KATC has obtained the number of fire related death for parishes in Acaidana for 2020 and 2021 for the same time period.
Jan. 1- July 14, 2020:
CALCASIEU: 2 (same incident)
JEFF DAVIS: 0
ST. LANDRY: 1
ST. MARTIN: 0
ST. MARY: 1
Jan. 1- July 14, 2021:
JEFF DAVIS: 0
ST. LANDRY: 1
ST. MARTIN: 0
ST. MARY: 2
The cause of these fatal fires have been attributed to unattended cooking, unsafe smoking practices and improper electrical wiring.
The State Fire Marshal’s Office is now calling on all Louisiana citizens to increase fire safety awareness and fire escape planning in and around their homes.
“At the start of the year, we were seeing a concerning trend with fire fatalities, though just one loss of life is always one too many,” said State Fire Marshal H. “Butch” Browning, “After a call to action to the public, those tragedies, thankfully, became less frequent. But now that we’ve hit the midway point of the year, I want to renew that call to action in hopes of preventing a continued elevated count of fire deaths in the latter part of the year.”
And while the number of deaths are up, the agency says that requests to the SFM to conduct fire investigations is down. This means that the number of fires determined to be intentionally set have been less frequent this year.
“The first line of defense against fire is prevention,” said Browning, “Prevention starts with awareness. I’m asking all Louisiana families to be aware of the fire hazards currently in your home and address them sooner rather than later. I’m also hoping the fire safety tips we have to offer help families keep fire hazards from developing in their homes.”
Safety tips from the SFM:
Cooking safety tips:
- Stay in the kitchen when you are cooking anything on the stove.
- Avoid cooking when you’re tired or impaired.
- Make sure your cooking space is free of clutter and combustible materials.
- Ensure children are at least three feet away from an active stove, sharp objects and hot foods and/or liquids.
- Keep a lid close by in the event a small, stovetop fire occurs that can be smothered by placing the lid over it and turning off the heat.
- For large cooking fires, get yourself and any other occupants out of the home immediately and call 911 for help.
- Smoke outdoors.
- Ensure all smoking materials are properly extinguished in the appropriate manner.
- Keep all spark-producing objects, like lighters, out of the reach of children.
- Refrain from smoking when tired or under the influence of alcohol or medications that make you drowsy.
- Avoid connecting extension cords and power strips to create power sources where a wall outlet does not exist.

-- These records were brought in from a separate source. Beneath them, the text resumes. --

(** The sample track is loaded into an empty collection and then queried
    for the default storm: an instant between its two points gives the
    earlier one, the instant of the later one gives the later one, an
    instant before both gives the earlier one, and the range that covers
    both gives both in order. *)
Example load_then_query :
  let docs := fst (Sample.main (Some Sample.track_kmz) Loader.NoFault []) in
  let ask ts := Sample.get_track_data (Some (Backend.serving docs))
                  (Backend.mkRequest (Some ts) None None None) in
  let first_point :=
    Backend.mkFeature (float := Sample.degrees) (mkGeometry "Point" [88; 12])
      (Backend.mkProperties (Some "2020-11-25T12:00:00Z") (Some 65) (Some 987)
                            (Some "BESTTRACK_2020")) in
  let second_point :=
    Backend.mkFeature (float := Sample.degrees) (mkGeometry "Point" [90; 14])
      (Backend.mkProperties (Some "2020-11-25T18:00:00Z") None None
                            (Some "BESTTRACK_2020")) in
  ask "2020-11-25T15:00:00Z" = Backend.FeatureCollection [first_point]
  /\ ask "2020-11-25T18:00:00Z" = Backend.FeatureCollection [second_point]
  /\ ask "2020-11-24T00:00:00Z" = Backend.FeatureCollection [first_point]
  /\ Sample.get_track_data (Some (Backend.serving docs))
       (Backend.mkRequest None (Some "2020-11-25T12:00:00Z")
                          (Some "2020-11-25T18:00:00Z") None)
     = Backend.FeatureCollection [first_point; second_point].
Proof. vm_compute. repeat split. Qed.

(* ================================================================== *)
(** * Further properties of the two scripts *)
(* ================================================================== *)

(** ** Pieces of text *)

Lemma prefix_cons (a b : ascii) (s t : string) :
  String.prefix (String a s) (String b t) = Ascii.eqb a b && String.prefix s t.
Proof.
  cbn [String.prefix]. destruct (ascii_dec a b) as [-> | N].
  - now rewrite Ascii.eqb_refl.
  - apply Ascii.eqb_neq in N. now rewrite N.
Qed.

Lemma prefix_nil_r (s : string) : String.prefix s EmptyString = true -> s = EmptyString.
Proof. destruct s; [ reflexivity | discriminate ]. Qed.

Lemma prefix_refl_app (s t : string) : String.prefix s (s ++ t)%string = true.
Proof.
  induction s as [| a s IH]; [ now destruct t | ].
  cbn [append]. now rewrite prefix_cons, Ascii.eqb_refl.
Qed.

Lemma prefix_app_r (p s t : string) :
  String.prefix p s = true -> String.prefix p (s ++ t)%string = true.
Proof.
  revert s. induction p as [| a p IH]; intros s H; [ now destruct (s ++ t)%string | ].
  destruct s as [| b s]; [ discriminate H | ].
  cbn [append]. rewrite prefix_cons in *.
  apply andb_true_iff in H. destruct H as [-> H]. now apply IH.
Qed.

Lemma append_nil_r (s : string) : (s ++ EmptyString)%string = s.
Proof. induction s as [| a s IH]; [ reflexivity | cbn; now rewrite IH ]. Qed.

Lemma append_assoc (a b c : string) : ((a ++ b) ++ c)%string = (a ++ b ++ c)%string.
Proof. induction a as [| x a IH]; [ reflexivity | cbn; now rewrite IH ]. Qed.

(** [sub in s] as the text before and after an occurrence. *)
Lemma contains_app (sub a b : string) : Py.contains sub (a ++ sub ++ b)%string = true.
Proof.
  induction a as [| x a IH].
  - cbn [append]. destruct (sub ++ b)%string eqn:E.
    + cbn [Py.contains]. destruct sub; [ reflexivity | discriminate E ].
    + cbn [Py.contains]. rewrite <- E, prefix_refl_app. reflexivity.
  - cbn [append Py.contains]. rewrite IH. apply orb_true_r.
Qed.

Lemma contains_extend (sub a b : string) :
  Py.contains sub a = true -> Py.contains sub (a ++ b)%string = true.
Proof.
  induction a as [| x a IH]; intros H.
  - cbn [Py.contains] in H. rewrite orb_false_r in H.
    apply prefix_nil_r in H. subst sub. now destruct b.
  - cbn [append Py.contains] in *. apply orb_true_iff in H. destruct H as [H | H].
    + change (String x (a ++ b)%string) with (String x a ++ b)%string.
      now rewrite (prefix_app_r _ _ b H).
    + rewrite (IH H). apply orb_true_r.
Qed.

(** A character that a text lacks. *)
Lemma lacks_char (x : ascii) (v : string) :
  Py.contains (String x EmptyString) v = false ->
  Py.all_chars (fun c => negb (Ascii.eqb c x)) v = true.
Proof.
  induction v as [| c v IH]; [ reflexivity | ].
  cbn [Py.contains Py.all_chars]. rewrite prefix_cons. intros H.
  apply orb_false_iff in H. destruct H as [H1 H2].
  assert (E : Ascii.eqb x c = false).
  { destruct (Ascii.eqb x c); [ | reflexivity ]. now destruct v. }
  rewrite Ascii.eqb_sym, E. cbn [negb andb]. now apply IH.
Qed.

(** A pattern whose character [x] comes after [m1], which lacks it, laid
    over a text whose first [x] comes after [v]: the two stretches before
    [x] coincide. *)
Lemma prefix_aligned (x : ascii) (m1 m2 v rest : string) :
  Py.all_chars (fun c => negb (Ascii.eqb c x)) m1 = true ->
  Py.all_chars (fun c => negb (Ascii.eqb c x)) v = true ->
  String.prefix (m1 ++ String x m2)%string (v ++ String x rest)%string = true ->
  v = m1 /\ String.prefix m2 rest = true.
Proof.
  revert v. induction m1 as [| a m1 IH]; intros v Hm Hv H.
  - destruct v as [| b v].
    + cbn [append] in H. rewrite prefix_cons, Ascii.eqb_refl in H. now split.
    + cbn [append] in H. rewrite prefix_cons in H.
      cbn [Py.all_chars] in Hv. apply andb_true_iff in Hv. destruct Hv as [Hb _].
      rewrite Ascii.eqb_sym in Hb. destruct (Ascii.eqb x b); discriminate.
  - cbn [Py.all_chars] in Hm. apply andb_true_iff in Hm. destruct Hm as [Ha Hm].
    destruct v as [| b v].
    + cbn [append] in H. rewrite prefix_cons in H.
      destruct (Ascii.eqb a x); discriminate.
    + cbn [Py.all_chars] in Hv. apply andb_true_iff in Hv. destruct Hv as [_ Hv].
      cbn [append] in H. rewrite prefix_cons in H.
      apply andb_true_iff in H. destruct H as [E H]. apply Ascii.eqb_eq in E. subst b.
      destruct (IH v Hm Hv H) as [-> Hp]. now split.
Qed.

(** A pattern that holds [x] does not occur in a text that lacks it. *)
Lemma prefix_needs (x : ascii) (m1 m2 v : string) :
  Py.all_chars (fun c => negb (Ascii.eqb c x)) v = true ->
  String.prefix (m1 ++ String x m2)%string v = false.
Proof.
  revert v. induction m1 as [| a m1 IH]; intros [| b v] Hv; try reflexivity.
  - cbn [append]. rewrite prefix_cons.
    cbn [Py.all_chars] in Hv. apply andb_true_iff in Hv. destruct Hv as [Hb _].
    rewrite Ascii.eqb_sym in Hb. now destruct (Ascii.eqb x b).
  - cbn [append]. rewrite prefix_cons.
    cbn [Py.all_chars] in Hv. apply andb_true_iff in Hv. destruct Hv as [_ Hv].
    rewrite (IH v Hv). apply andb_false_r.
Qed.
(** An unordered insert in which the last document is refused. *)
Definition insertAllButLast (coll docs : list HotelForVectorStore)
  : list HotelForVectorStore * InsertManyResult * option error :=
  ((coll ++ removelast docs)%list,
   mkInsertManyResult (List.map HotelID (removelast docs)),
   Some (BulkWriteException
           [mkBulkWriteError (Z.of_nat (length docs) - 1) 11000 "duplicate key"]
           "bulk write exception: write errors: [duplicate key]")).

(** The store answers with [hotelA] at score 1/8, then [hotelB] at 7/8. *)
Definition cursorLowHigh : Cursor :=
  mkCursor [Ok (mkScoredDocument low hotelA); Ok (mkScoredDocument high hotelB)] None.

Definition cursorHighLow : Cursor :=
  mkCursor [Ok (mkScoredDocument high hotelB); Ok (mkScoredDocument low hotelA)] None.

(** The planner calls the tool; everything downstream works. *)
Definition happy : Services :=
  services (callReply prompts.ToolName "tool_calls") embeddingOk (Ok cursorHighLow) insertAll.

(** The planner answers in text and is cut off by the length limit. *)
Definition truncated : Services :=
  services (textReply "I can suggest a few hotels near" "length") embeddingOk
    (Ok cursorHighLow) insertAll.

(** The planner answers in text instead of calling the tool. *)
Definition declined : Services :=
  services (textReply "I cannot search for hotels." "stop") embeddingOk
    (Ok cursorHighLow) insertAll.

(** The planner calls another tool. *)
Definition otherTool : Services :=
  services (callReply "book_hotel" "tool_calls") embeddingOk (Ok cursorHighLow) insertAll.

(** The embedding service is down. *)
Definition embeddingDown : Services :=
  services (callReply prompts.ToolName "tool_calls") (Err (errorString "503 Service Unavailable"))
    (Ok cursorHighLow) insertAll.

(** The store answers worst match first. *)
Definition worstFirst : Services :=
  services (callReply prompts.ToolName "tool_calls") embeddingOk (Ok cursorLowHigh) insertAll.

(** The store refuses one document of an insert. *)
Definition partialInsert : Services :=
  services (callReply prompts.ToolName "tool_calls") embeddingOk (Ok cursorHighLow)
    insertAllButLast.

(** A JavaScript runtime for the TypeScript examples: the agent answers
    with [agentResult] after writing [entries] to the console. *)
Definition runtimeWriting (agentResult : JS.Completion JS.Value)
    (entries : list JS.ConsoleEntry) : JS.Runtime :=
  JS.mkRuntime (fun _ => "4.5") (fun _ => S754_nan) (fun _ => JS.JSString "{}") false
    (fun _ => JS.JSObject
                [("name", JS.JSString "ToolInputParsingException");
                 ("message", JS.JSString "Received tool input did not match expected schema")])
    (fun _ => (agentResult, entries)).
(** X8.  What [verifySumProofWithUpdates] hands back.  With an error the
    result is false and there are no updates, and the error is
    [ErrBadProof] or one that [digestSumNode] returned.  Without an error
    there is one update per sidenode, and one more for the leaf unless the
    leaf is the placeholder of a non-membership claim without leaf data; the
    result tells whether the hash of the last update, or the placeholder
    when there is none, equals the root. *)
Theorem verifySumProofWithUpdates_updates (proof : SparseMerkleSumProof)
    (root key value sum : bytes) (spec : TreeSpec)
    (result : bool) (updates : updateList) (err : option error) :
  verifyWithUpdates proof root key value sum spec = Some (result, updates, err) →
  (∀ e, err = Some e →
     result = false ∧ updates = []
     ∧ (e = ErrBadProof ∨ ∃ a b, digestSumNode (th spec) a b = inr e))
  ∧ (err = None →
     length updates
     = length (SideNodes proof)
       + (if bool_decide (value = defaultValue ∧ NonMembershipLeafData proof = None)
          then 0 else 1)
     ∧ result
       = bool_decide (default (sumPlaceholder (th spec)) (fst <$> last updates)
                      = root)).
Proof.
  unfold verifySumProofWithUpdates.
  destruct (sanity proof spec); simpl;
    [|intros [= <- <- <-]; split; [intros e [= <-]; eauto|done]].
  destruct (leafHash _ _ _ _ _ _) as [[[leaf upd]|e0]|] eqn:Hleaf; simpl; [| |done].
  - assert (Hupd : (upd ≠ [] → fst <$> last upd = Some leaf)
                   ∧ length upd
                     = (if bool_decide (value = defaultValue
                                        ∧ NonMembershipLeafData proof = None)
                        then 0 else 1)
                   ∧ (upd = [] → leaf = sumPlaceholder (th spec))).
    { revert Hleaf. unfold leafHash. case_bool_decide as Hv.
      - destruct (NonMembershipLeafData proof) as [d|] eqn:Hd.
        + destruct (parseSumLeaf d (ph spec)) as [[[p v] s]|]; simpl; [|done].
          case_bool_decide; [done|]. destruct (digestSumLeaf _ _ _ _).
          intros [= <- <-]. rewrite bool_decide_false by (by intros [_ ?]). done.
        + intros [= <- <-]. by rewrite bool_decide_true.
      - destruct (digestSumLeaf _ _ _ _). intros [= <- <-].
        rewrite bool_decide_false by (by intros [? _]). done. }
    destruct Hupd as (Hinv & Hlen & Hnil).
    destruct (recomputeRoot _ _ _ _ _ _ _) as [[[h upd']|e1]|] eqn:Hrun; simpl;
      [| |done].
    + intros [= <- <- <-]. split; [done|]. intros _.
      destruct (recomputeRoot_updates _ _ _ _ _ _ _ _ _ Hinv Hrun) as [Hl Hlast].
      split; [lia|]. f_equal.
      destruct upd' as [|u upd'].
      * simpl in Hl. assert (upd = []) as Hu by (destruct upd; simpl in *; [done|lia]).
        assert (length (SideNodes proof) = 0) as Hz by lia. rewrite Hz in Hrun.
        simpl in Hrun. injection Hrun as <- _. simpl. by rewrite Hnil.
      * rewrite Hlast by done. done.
    + intros [= <- <- <-]. split; [|done]. intros e [= <-].
      split_and!; [done..|]. right. by eapply recomputeRoot_error.
  - intros [= <- <- <-]. split; [|done]. intros e [= <-].
    split_and!; [done..|]. left.
    revert Hleaf. unfold leafHash. case_bool_decide.
    + destruct (NonMembershipLeafData proof) as [d|]; [|done].
      destruct (parseSumLeaf d (ph spec)) as [[[p v] s]|]; simpl; [|done].
      case_bool_decide; [by intros [= <-]|]. by destruct (digestSumLeaf _ _ _ _).
    + by destruct (digestSumLeaf _ _ _ _).
Qed.
(** * jyugemu: the persistent history store and its query layer

    A shallow embedding of [FileManager] (file-manager.ts), [HistoryManager]
    (history-manager.ts) and the capture path of [SessionManager]
    (session-manager.ts).

    - A JavaScript string is the list of its UTF-16 code units.
    - A JavaScript value is a tree ([value]); objects keep their members in
      property order.
    - The file system is a finite map from paths to file texts, inside a
      [World] that also carries the wall clock and the log of the mutations
      performed.  The ways in which the operating system can refuse or tear
      an operation are an explicit oracle of the environment.
    - Methods that can throw run in a state-and-exception monad. *)

From Stdlib Require Import ZArith NArith Lia String Ascii.
From stdpp Require Import gmap list.

Local Open Scope Z_scope.

(** ** JavaScript strings *)

Module JsString.

(** A string is the sequence of its UTF-16 code units. *)
Abbreviation jstring := (list N).

(** The code units of an ASCII literal. *)
Definition js (s : string) : jstring :=
  List.map N_of_ascii (list_ascii_of_string s).

(** [String.prototype.repeat] for a one-unit string. *)
Definition repeat_unit (c : N) (n : nat) : jstring := List.repeat c n.

(** [String.prototype.padEnd(targetLength)] with the default filler, a
    space: a string already as long as the target is returned as it is. *)
Definition padEnd (s : jstring) (target : nat) : jstring :=
  if (target <=? length s)%nat then s
  else s ++ repeat_unit 32%N (target - length s).

(** [Array.prototype.join(sep)] on an array of strings. *)
Fixpoint join (sep : jstring) (parts : list jstring) : jstring :=
  match parts with
  | [] => []
  | [p] => p
  | p :: rest => p ++ sep ++ join sep rest
  end.
(** X8: for a stream of well-formed lines, the answer stored by the chat
    page is the concatenation of the fragments, the connection is closed,
    and the chunks that [get_ollama_response_stream] yields for the same
    stream concatenate to the same text. *)
Theorem chat_answer_is_the_concatenation :
  forall (str_lower : string -> string) (json_loads : string -> loads_result)
         (prompt : string) (lines : list string),
    Forall (stream_line json_loads) lines ->
    chat_output json_loads (Response 200 (map Line lines)) =
      (concat_str (fragments json_loads lines), Released) /\
    (is_career_related_question_with str_lower prompt = true ->
     exists chunks,
       exhaust str_lower json_loads prompt (Response 200 (map Line lines)) =
         (map JString chunks, Completed, ended Released) /\
       concat_str chunks =
         fst (chat_output json_loads (Response 200 (map Line lines)))).
Proof.
  intros str_lower json_loads prompt lines Hlines.
  assert (Hout : chat_output json_loads (Response 200 (map Line lines)) =
                 (concat_str (fragments json_loads lines), Released)).
  { unfold chat_output. change (200 =? 200)%Z with true. cbv iota.
    rewrite <- (app_nil_r (map Line lines)).
    rewrite (accumulate_lines json_loads lines [] "" Hlines). reflexivity. }
  split; [exact Hout |].
  intros on_topic.
  exists (filter nonempty (fragments json_loads lines)). split.
  - rewrite (exhaust_streaming _ _ _ on_topic).
    rewrite <- (app_nil_r (map Line lines)).
    rewrite (stream_of_body_lines json_loads lines [] Hlines).
    simpl. now rewrite app_nil_r.
  - rewrite Hout. apply concat_filter_nonempty.
Qed.

(** The statement of X8 for the two lines of the streaming example. *)
Lemma chat_answer_is_the_concatenation_witness :
  chat_output json_loads_ref (Response 200 (map Line [line_A; line_B])) =
  ("AB"%string, Released).
Proof.
  apply (chat_answer_is_the_concatenation lower json_loads_ref career_prompt
           [line_A; line_B]).
  repeat constructor; vm_compute; discriminate.
Defined.

(** X9: when a read raises in the middle of the stream, the chat page
    drops the text received so far: the answer is the failure message
    alone, and the connection is not closed. *)
Theorem chat_answer_drops_partial_text :
  forall (json_loads : string -> loads_result) (lines : list string)
         (msg : string) (rest : list read_result),
    Forall (stream_line json_loads) lines ->
    chat_output json_loads
      (Response 200 (map Line lines ++ ReadRaises msg :: rest)) =
    (connect_error msg, Acquired).
Proof.
  intros json_loads lines msg rest Hlines. unfold chat_output.
  change (200 =? 200)%Z with true. cbv iota.
  now rewrite (accumulate_lines json_loads lines _ "" Hlines).
Qed.

(** The statement of X9 for a stream that fails after its first line. *)
Lemma chat_answer_drops_partial_text_witness :
  chat_output json_loads_ref
    (Response 200 (map Line [line_A] ++ [ReadRaises "timed out"])) =
  (connect_error "timed out", Acquired).
Proof.
  apply (chat_answer_drops_partial_text json_loads_ref [line_A] "timed out" []).
  repeat constructor; vm_compute; discriminate.
Defined.






(* ------------------------------------------------------------------ *)
(** ** The streaming relay, further *)
(* ------------------------------------------------------------------ *)

(** X11: for a prompt without a keyword the generator yields one chunk,
    the redirect message, and ends; no connection is made, whatever the
    endpoint would have answered, and abandoning the generator leaves no
    connection behind either. *)
Theorem off_topic_prompt_is_redirected :
  forall (str_lower : string -> string) (json_loads : string -> loads_result)
         (prompt : string) (server : endpoint),
    is_career_related_question_with str_lower prompt = false ->
    exhaust str_lower json_loads prompt server =
      ([JString redirect_message], Completed, ended NotAcquired) /\
    forall n,
      conn (snd (abandon_after str_lower json_loads prompt server n))
        = NotAcquired.
Proof.
  intros str_lower json_loads prompt server Hoff.
  split; [now apply exhaust_off_topic |].
  assert (Hr : resume str_lower json_loads prompt server get_ollama_response_stream
               = Yield (JString redirect_message)
                       {| at_point := AtRedirect; conn := NotAcquired |})
    by (unfold resume; simpl; now rewrite Hoff).
  intros [| [| n]]; unfold abandon_after; cbn [take].
  - reflexivity.
  - rewrite Hr. reflexivity.
  - rewrite Hr. reflexivity.
Qed.

(** The statement of X11 for a question about the weather. *)
Lemma off_topic_prompt_is_redirected_witness :
  exhaust lower json_loads_ref "Will it rain on Sunday?"
    (Response 200 [Line line_A]) =
  ([JString redirect_message], Completed, ended NotAcquired).
Proof.
  apply (off_topic_prompt_is_redirected lower json_loads_ref
           "Will it rain on Sunday?" (Response 200 [Line line_A])).
  vm_compute. reflexivity.
Defined.

Lemma read_loop_yields_truthy json_loads body chunk g :
  except_Exception (read_loop json_loads body) = Yield chunk g ->
  truthy chunk = true.
Proof.
  induction body as [| r rest IH]; simpl; [discriminate |].
  destruct r as [line | msg]; [| now intros [= <- _]].
  destruct (line =? ""); [discriminate |].
  destruct (json_loads line) as [data | | msg]; [| exact IH | now intros [= <- _]].
  destruct data; try (now intros [= <- _]).
  destruct (truthy (dict_get_default "response" (JString "") members)) eqn:Ht;
    [| exact IH].
  now intros [= <- _].
Qed.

- Don’t overload cords and strips if using them for temporary purposes.
- Plug all appliances directly into wall outlets to prevent overheating of wires.
- If your home is experiencing electrical issues, have a licensed electrician evaluate the situation and make any needed repairs.
In many of these fatal fires, the SFM says that homes were not equipped with working smoke alarms or sprinkler systems.
Smoke alarms are a proven tool to alert residents to a fire danger in order to escape safely while home fire sprinklers can immediately limit the threat to life and damage to property, they say.
The SFM’s Operation Save-A-Life partners with local fire departments to install smoke alarms for free for families that need them most.